- **Work request**:
Transcribe exactly everything in the data below from the line containing "Module RecipeIngredient." down to the line containing "End MealPlan.", both lines included and nothing further.

- **Material for this exercise**:
(** * Mealio: households, recipe access grants, ingredient parsing and
      shopping-list aggregation

    A shallow embedding of the service layer in
    [backend/app/services.py] and [backend/app/ingredient_parser_service.py]
    over the tables declared in [backend/app/models.py].

    - A table is the list of its rows, in insertion order.  Columns that the
      modelled operations neither read nor write are left out of the rows.
    - A UUID is a number; [uuid.uuid4] and [secrets.choice] draw from a
      finite prefix of the process's random stream, carried in the state.
      A computation that needs more draws than the prefix holds stops with
      [OutOfEntropy].
    - The SQLAlchemy session is a pair of databases: what is committed and
      what the open transaction sees.  [commit] copies the second onto the
      first, [rollback] the first onto the second.
    - [db.add(row)] is the [INSERT] that the next flush (explicit, by a
      query, or by commit) performs; no service function catches its failure
      in between, so the row is inserted where it is added.  An [INSERT]
      checks the primary key, the unique constraints and the foreign keys
      that [models.py] declares, and raises [IntegrityError] when one is
      violated.  Where a service writes a text or a number that its caller
      chose freely (a role, a household or list name, a quantity), the
      width of the column is checked first, and a value that does not fit
      raises [DBAPIError].
    - A relationship attribute that the query loaded
      ([meal_plan.planned_meals] and [planned_meal.recipe] after
      [get_meal_plan]) is the query over the table it stands for.  One that
      the query did not load cannot be fetched on attribute access under
      [AsyncSession]: reading it raises [MissingGreenlet].
    - The external [ingredient_parser] library is a parameter of the parsing
      service.  Confidences are binary64 floats.
    - An [ORDER BY] on a column that the rows here do not keep is a
      parameter of the listing that uses it.
    - A handler of [routers/*.py] returns a value or raises; FastAPI's
      [HTTPException] is an exception like those of the services.  The
      current user is a parameter of the handler. *)

From Stdlib Require Import List ZArith NArith String Ascii Bool Lia Floats Permutation.
Import ListNotations.

(** ** Python and SQL values *)

Definition UUID := N.
Bind Scope N_scope with UUID.

(** A Python [Decimal] with two decimal places, counted in hundredths.  A
    [DECIMAL(10, 2)] column stores it when it has at most eight digits
    before the point. *)
Definition Decimal := Z.
Bind Scope Z_scope with Decimal.

Definition decimal_10_2 (q : option Decimal) : bool :=
  match q with
  | Some v => (Z.abs v <? 10 ^ 10)%Z
  | None => true
  end.

(** A [String(n)] column stores a text of at most [n] characters. *)
Definition fits (n : nat) (text : option string) : bool :=
  match text with
  | Some t => Nat.leb (String.length t) n
  | None => true
  end.

Definition uuid_eqb : UUID -> UUID -> bool := N.eqb.

(** SQL [column = value] on a nullable column: [NULL] matches nothing. *)
Definition sql_eq {A : Type} (eqb : A -> A -> bool) (column : option A) (value : A) : bool :=
  match column with
  | Some c => eqb c value
  | None => false
  end.

(** Python [a == b] between two optional values. *)
Definition py_eq {A : Type} (eqb : A -> A -> bool) (a b : option A) : bool :=
  match a, b with
  | Some x, Some y => eqb x y
  | None, None => true
  | _, _ => false
  end.

(** ** models.py *)

Module User.
Record t := mk { id : UUID; current_household_id : option UUID }.
End User.

Module Household.
Record t := mk
  { id : UUID; name : string; created_by : option UUID; invite_code : option string }.
End Household.

Module HouseholdMembership.
Record t := mk { id : UUID; household_id : UUID; user_id : UUID; role : string }.
End HouseholdMembership.

Module Ingredient.
Record t := mk { id : UUID; name : string; category : option string }.
End Ingredient.

Module Recipe.
Record t := mk { id : UUID; user_id : UUID; shared_with_household : option bool }.
End Recipe.

(** [ingredient_id] is declared [nullable=False] on recipe lines and on
    shopping-list items, so a row always carries one. *)
Module RecipeIngredient.
Record t := mk
  { id : UUID; recipe_id : UUID; ingredient_id : UUID;
    quantity : option Decimal; unit : option string }.
End RecipeIngredient.

Module MealPlan.
Record t := mk
  { id : UUID; user_id : UUID; household_id : UUID; name : option string }.
End MealPlan.

Module PlannedMeal.
Record t := mk
  { id : UUID; meal_plan_id : UUID; recipe_id : UUID; completed : option bool }.
End PlannedMeal.

Module ShoppingList.
Record t := mk
  { id : UUID; meal_plan_id : option UUID; user_id : UUID; household_id : UUID;
    name : option string }.
End ShoppingList.

Module ShoppingListItem.
Record t := mk
  { id : UUID; shopping_list_id : UUID; ingredient_id : UUID;
    quantity : option Decimal; unit : option string; category : option string }.
End ShoppingListItem.

Module RecipeHouseholdAccess.
Record t := mk
  { id : UUID; recipe_id : UUID; household_id : UUID; granted_by : option UUID }.
End RecipeHouseholdAccess.

(** ** The database *)

Record DB := mkDB
  { users : list User.t;
    households : list Household.t;
    household_memberships : list HouseholdMembership.t;
    ingredients : list Ingredient.t;
    recipes : list Recipe.t;
    recipe_ingredients : list RecipeIngredient.t;
    meal_plans : list MealPlan.t;
    planned_meals : list PlannedMeal.t;
    shopping_lists : list ShoppingList.t;
    shopping_list_items : list ShoppingListItem.t;
    recipe_household_access : list RecipeHouseholdAccess.t }.

Definition empty_db : DB := mkDB [] [] [] [] [] [] [] [] [] [] [].

Definition set_users (v : list User.t) (d : DB) : DB :=
  mkDB v (households d) (household_memberships d) (ingredients d) (recipes d)
       (recipe_ingredients d) (meal_plans d) (planned_meals d) (shopping_lists d)
       (shopping_list_items d) (recipe_household_access d).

- **Answer**:
Module RecipeIngredient.
Record t := mk
  { id : UUID; recipe_id : UUID; ingredient_id : UUID;
    quantity : option Decimal; unit : option string }.
End RecipeIngredient.

Module MealPlan.
Record t := mk
  { id : UUID; user_id : UUID; household_id : UUID; name : option string }.
End MealPlan.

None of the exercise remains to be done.